The High Priest needed a High Priestess. Abstinence wouldn’t be part of his religion for much longer. He had been alone too long. Soon Willow would submit to the pattern. The student would become her teacher.
Hayes turned his hand, letting the water flow across the back where blood crusted in the blonde hairs, turning them dark and stiff. He rubbed up red, thinking how sweet it had been when the woman fought for her life. Blood smelt so much sweeter when it was filled with fear, was more satisfying when it came out hot and fast. It had been a good kill. A very good kill.
Strange how much he’d needed her death. He’d even dreamed about her in the days before, killing her again and again, only to wake empty with longing for the peace her death would give him.

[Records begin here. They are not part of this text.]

(** Resource planning (memory, disk, parallelism) refusals and unknowns. *)
Module ResourcePlanningCode.
Inductive ResourcePlanningCode :=
    ENVELOPE_EXCEEDS_CAPACITY | ENVELOPE_UNVERIFIED | ESTIMATE_UNCERTAIN | EVIDENCE_INVALID
  | EVIDENCE_UNKNOWN | KNOBS_INVALID | PARALLELISM_DUPLICATE | PARALLELISM_INCONSISTENT
  | PARALLELISM_TYPE | PARALLELISM_UNKNOWN | SETTINGS_KIND_UNKNOWN | SETTINGS_TYPE
  | SETTINGS_UNKNOWN | STOP_RELEASE_UNKNOWN | CONTEXT_UNKNOWN | CONTEXT_EVIDENCE_INVALID
  | CONTEXT_UNSUPPORTED | CONTEXT_EVIDENCE_UNKNOWN | CONCURRENCY_UNKNOWN
  | CONCURRENCY_EVIDENCE_INVALID | CONCURRENCY_UNSUPPORTED | CONCURRENCY_EVIDENCE_UNKNOWN
  | BATCH_UNKNOWN | BATCH_EVIDENCE_INVALID | BATCH_UNSUPPORTED | BATCH_EVIDENCE_UNKNOWN.
Definition ResourcePlanningCode_value (e : ResourcePlanningCode) : string :=
  match e with
  | ENVELOPE_EXCEEDS_CAPACITY => "resource.envelope_exceeds_capacity"
  | ENVELOPE_UNVERIFIED => "resource.envelope_unverified"
  | ESTIMATE_UNCERTAIN => "resource.estimate_uncertain"
  | EVIDENCE_INVALID => "resource.evidence_invalid"
  | EVIDENCE_UNKNOWN => "resource.evidence_unknown"
  | KNOBS_INVALID => "resource.knobs_invalid"
  | PARALLELISM_DUPLICATE => "resource.parallelism_duplicate"
  | PARALLELISM_INCONSISTENT => "resource.parallelism_inconsistent"
  | PARALLELISM_TYPE => "resource.parallelism_type"
  | PARALLELISM_UNKNOWN => "resource.parallelism_unknown"
  | SETTINGS_KIND_UNKNOWN => "resource.settings_kind_unknown"
  | SETTINGS_TYPE => "resource.settings_type"
  | SETTINGS_UNKNOWN => "resource.settings_unknown"
  | STOP_RELEASE_UNKNOWN => "resource.stop_release_unknown"
  | CONTEXT_UNKNOWN => "resource.context_unknown"
  | CONTEXT_EVIDENCE_INVALID => "resource.context_evidence_invalid"
  | CONTEXT_UNSUPPORTED => "resource.context_unsupported"
  | CONTEXT_EVIDENCE_UNKNOWN => "resource.context_evidence_unknown"
  | CONCURRENCY_UNKNOWN => "resource.concurrency_unknown"
  | CONCURRENCY_EVIDENCE_INVALID => "resource.concurrency_evidence_invalid"
  | CONCURRENCY_UNSUPPORTED => "resource.concurrency_unsupported"
  | CONCURRENCY_EVIDENCE_UNKNOWN => "resource.concurrency_evidence_unknown"
  | BATCH_UNKNOWN => "resource.batch_unknown"
  | BATCH_EVIDENCE_INVALID => "resource.batch_evidence_invalid"
  | BATCH_UNSUPPORTED => "resource.batch_unsupported"
  | BATCH_EVIDENCE_UNKNOWN => "resource.batch_evidence_unknown"
  end.
Definition ResourcePlanningCode_members : list ResourcePlanningCode :=
  [ENVELOPE_EXCEEDS_CAPACITY; ENVELOPE_UNVERIFIED; ESTIMATE_UNCERTAIN; EVIDENCE_INVALID;
   EVIDENCE_UNKNOWN; KNOBS_INVALID; PARALLELISM_DUPLICATE; PARALLELISM_INCONSISTENT;
   PARALLELISM_TYPE; PARALLELISM_UNKNOWN; SETTINGS_KIND_UNKNOWN; SETTINGS_TYPE;
   SETTINGS_UNKNOWN; STOP_RELEASE_UNKNOWN; CONTEXT_UNKNOWN; CONTEXT_EVIDENCE_INVALID;
   CONTEXT_UNSUPPORTED; CONTEXT_EVIDENCE_UNKNOWN; CONCURRENCY_UNKNOWN;
   CONCURRENCY_EVIDENCE_INVALID; CONCURRENCY_UNSUPPORTED; CONCURRENCY_EVIDENCE_UNKNOWN;
   BATCH_UNKNOWN; BATCH_EVIDENCE_INVALID; BATCH_UNSUPPORTED; BATCH_EVIDENCE_UNKNOWN].
Lemma ResourcePlanningCode_decode e :
  find (fun m => String.eqb (ResourcePlanningCode_value m) (ResourcePlanningCode_value e)) ResourcePlanningCode_members = Some e.
Proof. destruct e; reflexivity. Qed.
#[global] Instance ResourcePlanningCode_enum : WireEnum ResourcePlanningCode :=
  decoded_enum ResourcePlanningCode_members ResourcePlanningCode_value ResourcePlanningCode_decode eq_refl.
End ResourcePlanningCode.
Abbreviation ResourcePlanningCode := ResourcePlanningCode.ResourcePlanningCode.

(** The effective settings whose capacity cost the resource planner derives. *)
Module ResourceTerm.
Inductive ResourceTerm :=
    CONTEXT | CONCURRENCY | BATCH.
Definition ResourceTerm_value (e : ResourceTerm) : string :=
  match e with
  | CONTEXT => "context"
  | CONCURRENCY => "concurrency"
  | BATCH => "batch"
  end.
Definition ResourceTerm_members : list ResourceTerm :=
  [CONTEXT; CONCURRENCY; BATCH].
Lemma ResourceTerm_decode e :
  find (fun m => String.eqb (ResourceTerm_value m) (ResourceTerm_value e)) ResourceTerm_members = Some e.
Proof. destruct e; reflexivity. Qed.
#[global] Instance ResourceTerm_enum : WireEnum ResourceTerm :=
  decoded_enum ResourceTerm_members ResourceTerm_value ResourceTerm_decode eq_refl.
End ResourceTerm.
Abbreviation ResourceTerm := ResourceTerm.ResourceTerm.

(** What is wrong with the evidence for one resource term. *)
Module ResourceTermProblem.
Inductive ResourceTermProblem :=
    UNKNOWN | EVIDENCE_INVALID | UNSUPPORTED | EVIDENCE_UNKNOWN.
Definition ResourceTermProblem_value (e : ResourceTermProblem) : string :=
  match e with
  | UNKNOWN => "unknown"
  | EVIDENCE_INVALID => "evidence_invalid"
  | UNSUPPORTED => "unsupported"
  | EVIDENCE_UNKNOWN => "evidence_unknown"
  end.
Definition ResourceTermProblem_members : list ResourceTermProblem :=
  [UNKNOWN; EVIDENCE_INVALID; UNSUPPORTED; EVIDENCE_UNKNOWN].
Lemma ResourceTermProblem_decode e :
  find (fun m => String.eqb (ResourceTermProblem_value m) (ResourceTermProblem_value e)) ResourceTermProblem_members = Some e.
Proof. destruct e; reflexivity. Qed.
#[global] Instance ResourceTermProblem_enum : WireEnum ResourceTermProblem :=
  decoded_enum ResourceTermProblem_members ResourceTermProblem_value ResourceTermProblem_decode eq_refl.
End ResourceTermProblem.
Abbreviation ResourceTermProblem := ResourceTermProblem.ResourceTermProblem.

(** Why a run is shown degraded in the fleet projection. *)
Module RunDegradedReason.
Inductive RunDegradedReason :=
    EXTERNAL_MEMBER | MAPPING_INCOMPLETE | MISSING_RANKS | UNEXPECTED_RANKS
  | RANK_MEMBERSHIP_MISMATCH | RUN_NOT_RUNNING | RANK_NOT_RUNNING | RANK_STALE
  | ROUTE_NOT_PUBLISHED.
Definition RunDegradedReason_value (e : RunDegradedReason) : string :=
  match e with
  | EXTERNAL_MEMBER => "external-member"
  | MAPPING_INCOMPLETE => "mapping-incomplete"
  | MISSING_RANKS => "missing-ranks"
  | UNEXPECTED_RANKS => "unexpected-ranks"
  | RANK_MEMBERSHIP_MISMATCH => "rank-membership-mismatch"
  | RUN_NOT_RUNNING => "run-not-running"
  | RANK_NOT_RUNNING => "rank-not-running"
  | RANK_STALE => "rank-stale"
  | ROUTE_NOT_PUBLISHED => "route-not-published"
  end.
Definition RunDegradedReason_members : list RunDegradedReason :=
  [EXTERNAL_MEMBER; MAPPING_INCOMPLETE; MISSING_RANKS; UNEXPECTED_RANKS;
   RANK_MEMBERSHIP_MISMATCH; RUN_NOT_RUNNING; RANK_NOT_RUNNING; RANK_STALE; ROUTE_NOT_PUBLISHED].
Lemma RunDegradedReason_decode e :
  find (fun m => String.eqb (RunDegradedReason_value m) (RunDegradedReason_value e)) RunDegradedReason_members = Some e.
Proof. destruct e; reflexivity. Qed.
#[global] Instance RunDegradedReason_enum : WireEnum RunDegradedReason :=
  decoded_enum RunDegradedReason_members RunDegradedReason_value RunDegradedReason_decode eq_refl.
End RunDegradedReason.
Abbreviation RunDegradedReason := RunDegradedReason.RunDegradedReason.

Now, finally, it was here. It was done. She was dead.
The water ran pale pink now, the blood almost gone. He swirled his fingers in the last traces. He would bathe in it if he could—
He wasn’t ready when his peace detonated. Wasn’t ready when the pain came roaring back like a storm over Long’s Peak, with just about as much mercy. Jagged spikes of agony shot down the sides of his head. He clutched those sides, dug palms into the pain, a low, feral moan squeezed out through drawn back lips.
It was not supposed to happen this way—
“. . . it is much more than the thorn, it is the dagger in my flesh!” he cried. “She’s dead. So perfectly dead—“
She had fought death, fought going into the good night on a river of blood and fire—
No. She hadn’t.
He dropped in front of his notebook computer, fumbling for the disk that held the data on Dani Gwynne. A few key strokes brought up her picture for him to compare with his memory of the kill. The differences were slight, but so critically important.
The difference between pain and peace.